Random response fluctuations lead to spurious paired-pulse facilitation

We studied paired-pulse depression (PPD) of GABA(A) ergic IPSCs under conditions of reduced transmitter release (caused by Cd2+, baclofen, or reduced stimulus intensity) with whole-cell voltage clamp in CA1 pyramidal cells in vitro. The use-dependent model of paired-pulse responsiveness holds that a decrease in the probability of neurotransmitter release during the first stimulus will cause predictable changes in the paired-pulse ratio (PPR, the amplitude of the second IPSC divided by that of the first).
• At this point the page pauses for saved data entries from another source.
(** ** The cursor *)

Record cursor_ok al ctx : Prop := {
  co_desc : 0 <= pending_desc_idx ctx <= al_count al;
  co_blk : 0 <= pending_blk_idx ctx;
  co_in : forall d, descs_of al !! Z.to_nat (pending_desc_idx ctx) = Some d -> pending_blk_idx ctx <= get_cnt_from_desc d;
  co_pa : pending_pa ctx <> NO_ADDR -> exists d,
    descs_of al !! Z.to_nat (pending_desc_idx ctx) = Some d /\ pending_blk_idx ctx < get_cnt_from_desc d /\
    let base := get_addr_from_desc d + pending_blk_idx ctx * desc_blk_size d in
    base <= pending_pa ctx < base + desc_blk_size d /\ (GRANULE_SIZE | pending_pa ctx)
}.

Lemma blocks_left_desc al d i b :
  descs_of al !! Z.to_nat i = Some d -> 0 <= b <= get_cnt_from_desc d -> 0 <= i ->
  blocks_left al i b = drop (Z.to_nat b) (desc_blocks d) ++ blocks_left al (i + 1) 0.
Proof.
  intros Hd Hb Hi. unfold blocks_left. rewrite (drop_S _ _ _ Hd). cbn [mbind list_bind]. rewrite drop_0, Z2Nat.inj_add by lia.
  change (Z.to_nat 1) with 1%nat. rewrite Nat.add_1_r. apply drop_app_le. unfold desc_blocks, range_blocks.
  rewrite length_fmap, length_seqZ. lia.
Qed.

Lemma range_blocks_drop addr cnt sz st n : 0 <= n <= cnt ->
  drop (Z.to_nat n) (range_blocks addr cnt sz st) = range_blocks (addr + n * 2 ^ (12 + 9 * sz)) (cnt - n) sz st.
Proof.
  intros [Hn Hc]. revert addr cnt Hc. pattern n. apply natlike_ind; [|clear n Hn; intros n Hn IH|done]; intros addr cnt Hc.
  - change (Z.to_nat 0) with 0%nat. rewrite drop_0. f_equal; lia.
  - rewrite Z2Nat.inj_succ, (range_blocks_cons addr cnt) by lia. cbn [drop]. rewrite IH by lia. f_equal; lia.
Qed.

Lemma blocks_left_head al d i b :
  descs_of al !! Z.to_nat i = Some d -> 0 <= b < get_cnt_from_desc d -> 0 <= i ->
  blocks_left al i b = (get_addr_from_desc d + b * desc_blk_size d, 3 - get_sz_from_desc d, get_st_from_desc d) :: blocks_left al i (b + 1).
Proof.
  intros Hd Hb Hi. rewrite (blocks_left_desc al d i b), (blocks_left_desc al d i (b + 1)) by (done || lia).
  unfold desc_blocks. rewrite !range_blocks_drop by lia.
  rewrite range_blocks_cons by lia. rewrite (proj1 (blk_size_eq d)). cbn [app]. f_equal. f_equal. f_equal; lia.
Qed.

Lemma blocks_left_next al d i b :
  descs_of al !! Z.to_nat i = Some d -> b = get_cnt_from_desc d -> 0 <= i -> blocks_left al i b = blocks_left al (i + 1) 0.
Proof.
  intros Hd -> Hi. destruct (get_ranges d) as (Hc & _). rewrite (blocks_left_desc al d) by (done || lia).
  unfold desc_blocks. rewrite range_blocks_drop by lia. by rewrite Z.sub_diag.
Qed.

Lemma blocks_left_end al b : al_wf al -> blocks_left al (al_count al) b = [].
Proof.
  intros [Hl Hb _]. unfold blocks_left. rewrite (drop_ge (descs_of al)); [apply drop_nil|].
  unfold descs_of. rewrite length_take. lia.
Qed.

(** The last page of the current block drained, the next block is what is left. *)
Lemma pages_left_block al ctx d :
  descs_of al !! Z.to_nat (pending_desc_idx ctx) = Some d -> 0 <= pending_desc_idx ctx ->
  0 <= pending_blk_idx ctx < get_cnt_from_desc d ->
  let base := get_addr_from_desc d + pending_blk_idx ctx * desc_blk_size d in
  base <= pending_pa ctx <= base + desc_blk_size d -> (GRANULE_SIZE | pending_pa ctx) -> pending_pa ctx <> NO_ADDR ->
  pages_left al ctx = pages_from (pending_pa ctx) ((base + desc_blk_size d - pending_pa ctx) / GRANULE_SIZE)
    ++ pages_left al (set_cursor (pending_desc_idx ctx) (pending_blk_idx ctx + 1) NO_ADDR ctx).
Proof.
  intros Hd Hi Hb base Hpa Hal Hne. unfold pages_left. rewrite (proj2 (Z.eqb_neq _ _) Hne). cbn [pending_pa pending_desc_idx pending_blk_idx set_cursor].
  rewrite Z.eqb_refl, (blocks_left_head al d) by done. fold base. cbn [head_addr]. unfold pages_of. cbn [mbind list_bind].
  destruct (blk_size_eq d) as [Hsz Hszr]. destruct (get_ranges d) as (_ & _ & Hga).
  assert (Hls : level_size (3 - get_sz_from_desc d) = desc_blk_size d) by (unfold level_size; rewrite Hsz; f_equal; lia).
  destruct (level_size_pages (3 - get_sz_from_desc d)) as (Hm & Hpos & _); [lia|]. rewrite Hls in Hm, Hpos. unfold block_pages at 1. rewrite Hls.
  set (n := desc_blk_size d / GRANULE_SIZE) in *.
  assert (Hbase : (GRANULE_SIZE | base)).
  { apply Z.divide_add_r; [exact Hga|]. rewrite Hm. exists (pending_blk_idx ctx * n). lia. }
  destruct Hbase as [q Hq]. destruct Hal as [r Hr].
  assert (Hk1 : (pending_pa ctx - base) / GRANULE_SIZE = r - q) by (rewrite Hq, Hr, <- Z.mul_sub_distr_r; by rewrite Z.div_mul).
  assert (Hk2 : (base + desc_blk_size d - pending_pa ctx) / GRANULE_SIZE = n - (r - q)).
  { rewrite Hm, Hq, Hr. replace (q * GRANULE_SIZE + n * GRANULE_SIZE - r * GRANULE_SIZE) with ((n - (r - q)) * GRANULE_SIZE) by lia.
    by rewrite Z.div_mul. }
  rewrite Hk1, Hk2. rewrite Hm, Hq, Hr in Hpa. change GRANULE_SIZE with 4096 in Hpa.
  replace n with ((r - q) + (n - (r - q))) at 1 by lia. rewrite pages_from_app by lia.
  rewrite <- app_assoc, drop_app_length' by (rewrite pages_from_length; lia). f_equal.
  replace (base + (r - q) * GRANULE_SIZE) with (pending_pa ctx); [done|]. rewrite Hq, Hr. lia.
Qed.

Lemma pages_left_start al ctx d :
  descs_of al !! Z.to_nat (pending_desc_idx ctx) = Some d -> 0 <= pending_desc_idx ctx ->
  0 <= pending_blk_idx ctx < get_cnt_from_desc d -> pending_pa ctx = NO_ADDR ->
  get_addr_from_desc d + pending_blk_idx ctx * desc_blk_size d <> NO_ADDR ->
  pages_left al ctx = pages_left al (set_pending_pa (get_addr_from_desc d + pending_blk_idx ctx * desc_blk_size d) ctx).
Proof.
  intros Hd Hi Hb Hpa Hne. unfold pages_left. rewrite Hpa, Z.eqb_refl. cbn [pending_pa pending_desc_idx pending_blk_idx set_cursor set_pending_pa].
  rewrite (proj2 (Z.eqb_neq _ _) Hne), (blocks_left_head al d) by done. cbn [head_addr]. by rewrite Z.sub_diag.
Qed.

(** ** The loops over blocks and descriptors *)

Lemma block_geo al ctx d :
  al_wf al -> descs_of al !! Z.to_nat (pending_desc_idx ctx) = Some d -> 0 <= pending_blk_idx ctx < get_cnt_from_desc d ->
  let base := get_addr_from_desc d + pending_blk_idx ctx * desc_blk_size d in
  0 <= base /\ base + desc_blk_size d <= 2 ^ 52 /\ (GRANULE_SIZE | base) /\ (GRANULE_SIZE | desc_blk_size d) /\
  0 < desc_blk_size d /\ add64 (get_addr_from_desc d) (mul64 (pending_blk_idx ctx) (desc_blk_size d)) = base.
Proof.
  intros Hwf Hd Hb base. pose proof (Forall_lookup_1 _ _ _ _ (al_descs _ Hwf) Hd) as [_ Htop].
  destruct (blk_size_eq d) as [Hsz Hszr]. destruct (get_ranges d) as (Hc & Ha & Hga).
  assert (Hpos : 0 < desc_blk_size d) by (rewrite Hsz; apply Z.pow_pos_nonneg; lia).
  assert (Hdiv : (GRANULE_SIZE | desc_blk_size d)).
  { rewrite Hsz. exists (2 ^ (9 * get_sz_from_desc d)). change GRANULE_SIZE with (2 ^ 12). rewrite <- Z.pow_add_r by lia. f_equal. lia. }
  assert (H1 : 0 <= pending_blk_idx ctx * desc_blk_size d <= (get_cnt_from_desc d - 1) * desc_blk_size d) by nia.
  assert (Hle : 0 <= base /\ base + desc_blk_size d <= 2 ^ 52) by (unfold base; split; [lia|]; replace (get_cnt_from_desc d * desc_blk_size d)
    with ((get_cnt_from_desc d - 1) * desc_blk_size d + desc_blk_size d) in Htop by lia; lia).
  split_and!; try tauto.
  - apply Z.divide_add_r; [exact Hga|]. by apply Z.divide_mul_r.
  - unfold mul64, add64. rewrite (u64_small (_ * _)) by (unfold in_u64; lia). apply u64_small. unfold in_u64. fold base. lia.
Qed.

Lemma set_pa_twice a b ctx : set_pending_pa a (set_pending_pa b ctx) = set_pending_pa a ctx.
Proof. done. Qed.

Lemma drain_block_ok al ctx u d (Q : bool * sro_unmap_ctx -> urmm -> Prop) :
  al_wf al -> cursor_ok al ctx -> g_coarse ctx = None -> g_coarse_dev ctx = None ->
  descs_of al !! Z.to_nat (pending_desc_idx ctx) = Some d -> pending_blk_idx ctx < get_cnt_from_desc d ->
  fine_pages (r_mem (u_rmm u)) (pages_left al ctx) ->
  let base := get_addr_from_desc d + pending_blk_idx ctx * desc_blk_size d in
  let next y mid := if y : bool then set_pending_pa mid ctx
                    else set_cursor (pending_desc_idx ctx) (pending_blk_idx ctx + 1) NO_ADDR ctx in
  (forall (y : bool) mid m' evs k done, ticks (u_isr u) y k -> base <= mid <= base + desc_blk_size d -> (GRANULE_SIZE | mid) ->
     (y = true -> mid < base + desc_blk_size d) -> pages_left al ctx = done ++ pages_left al (next y mid) ->
     drained (r_mem (u_rmm u)) m' (granules_of done) -> Q (y, set_pending_pa mid ctx) (mem_step u m' evs k)) ->
  runs (drain_block ctx al RTT_UNMAP_FLAVOR_DATA (get_cnt_from_desc d) base (desc_blk_size d)) u Q.
Proof.
  intros Hwf [Hcd Hcb Hci Hcp] Hg1 Hg2 Hd Hb Hfp base next HQ.
  destruct (block_geo al ctx d Hwf Hd ltac:(lia)) as (Hb0 & Htop & Hba & Hsa & Hpos & _). fold base in Hb0, Htop, Hba.
  unfold drain_block. set (ctx0 := if pending_pa ctx =? NO_ADDR then set_pending_pa base ctx else ctx).
  assert (Hna : base + desc_blk_size d <= NO_ADDR) by (etransitivity; [exact Htop|]; by vm_compute).
  assert (H0 : base <= pending_pa ctx0 < base + desc_blk_size d /\ (GRANULE_SIZE | pending_pa ctx0) /\
     ctx0 = set_pending_pa (pending_pa ctx0) ctx /\ pages_left al ctx = pages_left al ctx0).
  { unfold ctx0. destruct (Z.eqb_spec (pending_pa ctx) NO_ADDR) as [E|E].
    - split_and!; [cbn; lia|cbn; lia|done|done|]. apply pages_left_start; try done; lia.
    - destruct (Hcp E) as (d' & Hd' & _ & Hr & Hdv). assert (d' = d) as -> by congruence. split_and!; try done; try (fold base in Hr; lia).
      by destruct ctx. }
  destruct H0 as (Hpa & Hpal & Hctx & Hpl). clearbody ctx0. set (pa := pending_pa ctx0) in *.
  assert (Hend : add64 base (desc_blk_size d) = base + desc_blk_size d) by (unfold add64; apply u64_small; unfold in_u64; lia).
  rewrite Hend. apply runs_bind, runs_guard; [lia|]. apply runs_bind, runs_guard; [lia|].
  assert (Hgs : g_coarse ctx0 = None /\ g_coarse_dev ctx0 = None) by (rewrite Hctx; done). destruct Hgs as [-> ->].
  assert (Hcur : pending_desc_idx ctx0 = pending_desc_idx ctx /\ pending_blk_idx ctx0 = pending_blk_idx ctx) by (rewrite Hctx; done).
  destruct Hcur as [Hc1 Hc2]. pose proof (pages_left_block al ctx0 d) as Hblk. rewrite Hc1, Hc2 in Hblk.
  specialize (Hblk Hd ltac:(lia) ltac:(lia)). fold base in Hblk. specialize (Hblk ltac:(fold pa; lia) ltac:(done) ltac:(fold pa; lia)).
  assert (Hedge : (GRANULE_SIZE | base + desc_blk_size d)) by (by apply Z.divide_add_r).
  destruct Hedge as [e He]. destruct Hpal as [q Hq]. change GRANULE_SIZE with 4096 in He, Hq.
  unfold rtt_unmap_drain_fine. apply drain_fine_loop_ok; fold pa; try lia; [exists q; done|exists e; done| | |].
  - rewrite He, Hq. change GRANULE_SIZE with 4096. rewrite <- Z.mul_sub_distr_r, Z.div_mul by lia. lia.
  - intros p Hp [r Hr]. apply Hfp. rewrite Hpl, Hblk. apply elem_of_app. left. apply elem_of_pages_from. exists (r - q).
    rewrite Hr, Hq, He in *. change GRANULE_SIZE with 4096 in *. fold pa. rewrite Hq, <- Z.mul_sub_distr_r, Z.div_mul by lia. lia.
  - intros y mid m' evs k Htk Hmid [r Hr] Hy Hdr. rewrite Hctx, set_pa_twice. change GRANULE_SIZE with 4096 in Hr.
    assert (Hrq : q <= r <= e) by lia. apply (HQ y mid m' evs k (pages_from pa (r - q))); [done|lia|exists r; done|by intros ->| |].
    + rewrite Hpl, Hblk. fold pa. replace ((base + desc_blk_size d - pa) / GRANULE_SIZE) with (e - q)
        by (rewrite He, Hq; change GRANULE_SIZE with 4096; by rewrite <- Z.mul_sub_distr_r, Z.div_mul by lia).
      replace (e - q) with ((r - q) + (e - r)) by lia. rewrite pages_from_app by lia. rewrite <- app_assoc. f_equal.
      replace (pa + (r - q) * GRANULE_SIZE) with mid by (change GRANULE_SIZE with 4096; lia). unfold next. destruct y.
      * pose proof (pages_left_block al (set_pending_pa mid ctx) d) as Hb2.
        cbn [pending_desc_idx pending_blk_idx pending_pa set_pending_pa set_cursor] in Hb2. fold base in Hb2.
        rewrite Hb2; [|done|lia|lia|lia|exists r; done|lia]. rewrite Hctx. f_equal. f_equal.
        rewrite He, Hr. change GRANULE_SIZE with 4096. by rewrite <- Z.mul_sub_distr_r, Z.div_mul by lia.
      * replace (e - r) with 0 by lia. cbn [app]. rewrite Hctx. done.
    + eapply drained_ext; [|exact Hdr]. intros x. replace mid with (pa + (r - q) * GRANULE_SIZE) by (change GRANULE_SIZE with 4096; lia).
      apply pages_in_from; [exists q; done|lia].
Qed.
However, the applicability of the use-dependent model to inhibitory synapses is controversial. Our results are inconsistent with this model, but are consistent with the hypothesis that random fluctuations in response size significantly influence PPR. PPR was sensitive to the extracellular stimulus intensity in all conditions. Changes in PPR were not correlated with changes in the first IPSC, but were correlated with changes in variability of the PPRs of individual traces. We show that spurious paired-pulse facilitation (PPF) can result from averaging randomly fluctuating PPRs because the method of calculating PPR as the mean of individual PPRs is biased in favor of high values of PPR. Spurious PPF can mask the intrinsic paired-pulse property of the synapses. Calculating PPR as the mean of the second response divided by the mean of the first avoids the error. We discuss a simple model that shows that spurious PPF depends on both the number of synapses recruited for release and the probability of release at each release site. The random factor can reconcile some conflicting published conclusions.